A modern computer is a technological marvel. They run on tiny wafers of silicon, each etched with designs small enough to need measuring in nanometres. Vast amounts of data can be transferred in a blink of an eye, while data that would have filled a room just a few decades ago can now fit in the palm of your hand. As much as these machines are capable of, for the average user, a computer on its own is pretty limited. The key thing that makes a modern computer tick is a network connection, specifically to the Internet.
What Is a Network?
A network is a collection of computers and other computing devices that can communicate together in a shared but essentially closed system. These networks can be connected, allowing data to be shared even further. The Internet is the ultimate manifestation of this. It is the result of the connection of many networks worldwide.
You can have end-user devices such as a computer, laptop, or smartphone within a network. You can also have peripherals such as printers, smart home devices, and file servers. File servers can serve large and complex applications enabling web pages.
The typical layout for a home network is for each device to connect to a particular network device called the router. The router routes traffic internally around the network. It also sits on the boundary of the network and can communicate with other networks if connected. If those networks are connected to the Internet, every host on the home network can access the Internet.
There can be many “smaller” networks with large user devices in large networks that might be found in enterprise environments. These can then be connected via backbone networks which may only have routers on them, or they may feature servers too.
Connecting a Network
Connecting a network requires having some form of connection standard. In modern networks, most devices are connected via Ethernet or Wi-Fi. Ethernet is a wired standard using electrical cabling. Wi-Fi is a wireless standard using radio waves to communicate. Fiber-optic connections are also reasonably standard, though primarily in high-speed environments such as data centers, as they offer higher bandwidth limitations. Fiber-optic connections encode data in laser signals sent down a thin glass wire. Thanks to refraction, the light is trapped within the fiber.
Many other options are available, including using microwave signals to communicate with geosynchronous satellites. Point-to-point links can operate using visible or invisible light if they have a direct line of sight. There’s even a joke April Fools standard for “IP over Avian Carriers” standardizes a method of communicating via carrier pigeon, though we don’t recommend using this.
Routing traffic over a single network requires designing an addressing system that can identify individual hosts. This process gets even more complicated when dealing with groups of networks. Routing protocols allow routers to communicate between themselves to inform others that they can route traffic to other locations.
Sometimes, you may be happy with sending data in plain text. This means that anyone in a position to intercept the data can trivially determine what was sent. If they intercept the data in real-time, they can modify it at will. For more sensitive data, though, security is needed. Encryption protocols allow two devices to negotiate a secure connection between themselves, even if the devices they’re communicating can’t be trusted.
Encryption also comes in handy if you want to set up a network where the devices are directly connected. A VPN or Virtual Private Network allows you to set up an encrypted connection between two devices. They can then communicate over this link as if it were a single connection rather than a series of connections. This can also connect large networks even if great distances separate them.
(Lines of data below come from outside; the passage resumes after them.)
Lemma compress_xof_ok cv block len c fl : bytes_ok (blake3_compress_xof cv block len c fl).
Proof. apply concat_ok, Forall_app. split; apply Forall_map, Forall_forall; intros; apply store32_ok. Qed.

Lemma root_bytes_32 o :
  output_root_bytes o 0 32 =
  take 32 (blake3_compress_xof (o_input_cv o) (o_block o) (o_block_len o) 0 (Z.lor (o_flags o) ROOT)).
Proof. reflexivity. Qed.

Lemma blake3_digest_length m : length (blake3_digest m) = digest_length.
Proof. unfold blake3_digest, BLAKE3_OUT_LEN. rewrite root_bytes_32, length_take, length_compress_xof. done. Qed.

Lemma blake3_digest_ok m : bytes_ok (blake3_digest m).
Proof. unfold blake3_digest, BLAKE3_OUT_LEN. rewrite root_bytes_32. apply Forall_take, compress_xof_ok. Qed.

(** ** The extended output *)

Section extended_output.
Context (o : output_t).

(** Block [counter] of the output, and byte [i] of it. *)
Definition xof_block (counter : Z) : bytes :=
  blake3_compress_xof (o_input_cv o) (o_block o) (o_block_len o) counter (Z.lor (o_flags o) ROOT).
Definition xof_byte (i : Z) : Z := default 0 (xof_block (i / 64) !! Z.to_nat (i mod 64)).

(** [n] bytes from position [seek]. *)
Fixpoint xof_slice (seek : Z) (n : nat) : bytes :=
  match n with
  | O => []
  | S n => xof_byte seek :: xof_slice (seek + 1) n
  end.

Lemma xof_slice_app seek a b : xof_slice seek (a + b) = xof_slice seek a ++ xof_slice (seek + Z.of_nat a) b.
Proof.
  revert seek. induction a as [|a IH]; intros seek; cbn [Nat.add xof_slice app]; [by rewrite Z.add_0_r|].
  rewrite IH. by replace (seek + 1 + Z.of_nat a) with (seek + Z.of_nat (S a)) by lia.
Qed.
(* ===== verification/Blake3Simd.v ===== *)
(** * BLAKE3 on 128-bit registers

    blake3_sse2.c, blake3_sse41.c and blake3_neon.c: the rotations, transpositions
    and counters of each, four inputs side by side, and one block in four
    registers (on x86). Each file is shown to compute what blake3_portable.c
    computes. *)

From stdpp Require Import base list option numbers.
From S2P Require Import Prelude Memory Blake3Core Blake3Vector Blake3Rows.

(** ** Intrinsics on 16-bit elements *)

(** [_mm_shufflelo_epi16], [_mm_shufflehi_epi16] *)
Definition shufflelo_epi16 (v : register) (imm : Z) : register :=
  let h := as_halves v in of_halves (map (fun k => at_word h (field imm k)) [0; 1; 2; 3] ++ drop 4 h).
Definition shufflehi_epi16 (v : register) (imm : Z) : register :=
  let h := as_halves v in of_halves (take 4 h ++ map (fun k => at_word (drop 4 h) (field imm k)) [0; 1; 2; 3]).

(** [_mm_blend_epi16]: from [b] where the bit of the operand is set. *)
Definition mm_blend_epi16 (a b : register) (imm : Z) : register :=
  of_halves (map (fun k => if Z.testbit imm (Z.of_nat k) then at_word (as_halves b) k else at_word (as_halves a) k) (seq 0 8)).

(** [_mm_set1_epi16], [_mm_cmpeq_epi16] *)
Definition set1_epi16 (n : nat) (x : Z) : register := of_halves (replicate (2 * n) (x mod 2 ^ 16)).
Definition cmpeq_epi16 (a b : register) : register :=
  of_halves (zip_with (fun x y => if x =? y then 0xFFFF else 0) (as_halves a) (as_halves b)).

(** ** Words from their parts *)

Lemma halves_word w : w mod 65536 + 65536 * (w / 65536) = w.
Proof. pose proof (Z.div_mod w 65536 ltac:(lia)). lia. Qed.

Definition swap_halves (w : Z) : Z := w / 65536 + 65536 * (w mod 65536).

Lemma swap_halves_right w : u32_ok w -> swap_halves w = rotr32 w 16.
Proof. intros Hw. rewrite rotr32_split by (done || lia). change (2 ^ (32 - 16)) with 65536. change (2 ^ 16) with 65536. unfold swap_halves. lia. Qed.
Key Performance Indicators
Bandwidth is generally the most quoted number when it comes to network performance. In general, that makes sense. The more data that can be transmitted over the network, the better. In some cases, though, another stat, latency, is equally or even more important. Latency is a measure of delay. Typically, it measures how long it takes for a tiny message to be sent from one device to another.
However, it can also be worth considering the bandwidth and latency when dealing with extremely large quantities of data. A car full of hard drives can quickly transport a large amount of data. Even though the latency is poor, the overall “transmission time” can significantly outperform Internet speeds. This has led to the phrase, “never underestimate the bandwidth of a truck full of hard drives.” Strapping microSD cards have also demonstrated this effect on carrier pigeons. However, complaints have been raised that this doesn’t comply with the joke standard mentioned above, which only standardized paper notes.
Quality of service, network congestion, and network resilience is more of an issue for network providers than home users. Even if the bandwidth is generally good, low quality of service could lead to network issues at key times. Transmission media like ethernet cables have a limit on how much data they can transfer in a given unit of time. If there’s a big spike in traffic, a connection may become overloaded, affecting everyone’s service. Occasionally, hardware and systems can fail. A resilient system can handle some failures with no major disruption.
A network is a collection of computing devices connected. Networks are typically physically local, though virtual networks can be configured over a more extensive network to make it seem like two physically distant networks are directly related. Networks require a set of physical and logical standards to facilitate communications. While some network configurations are performed ad hoc, most involve a router. The router is both the central and edge point of the network. All devices on the network can communicate with it, though they aren’t necessarily directly connected. The router may then provide access to other networks, typically the Internet.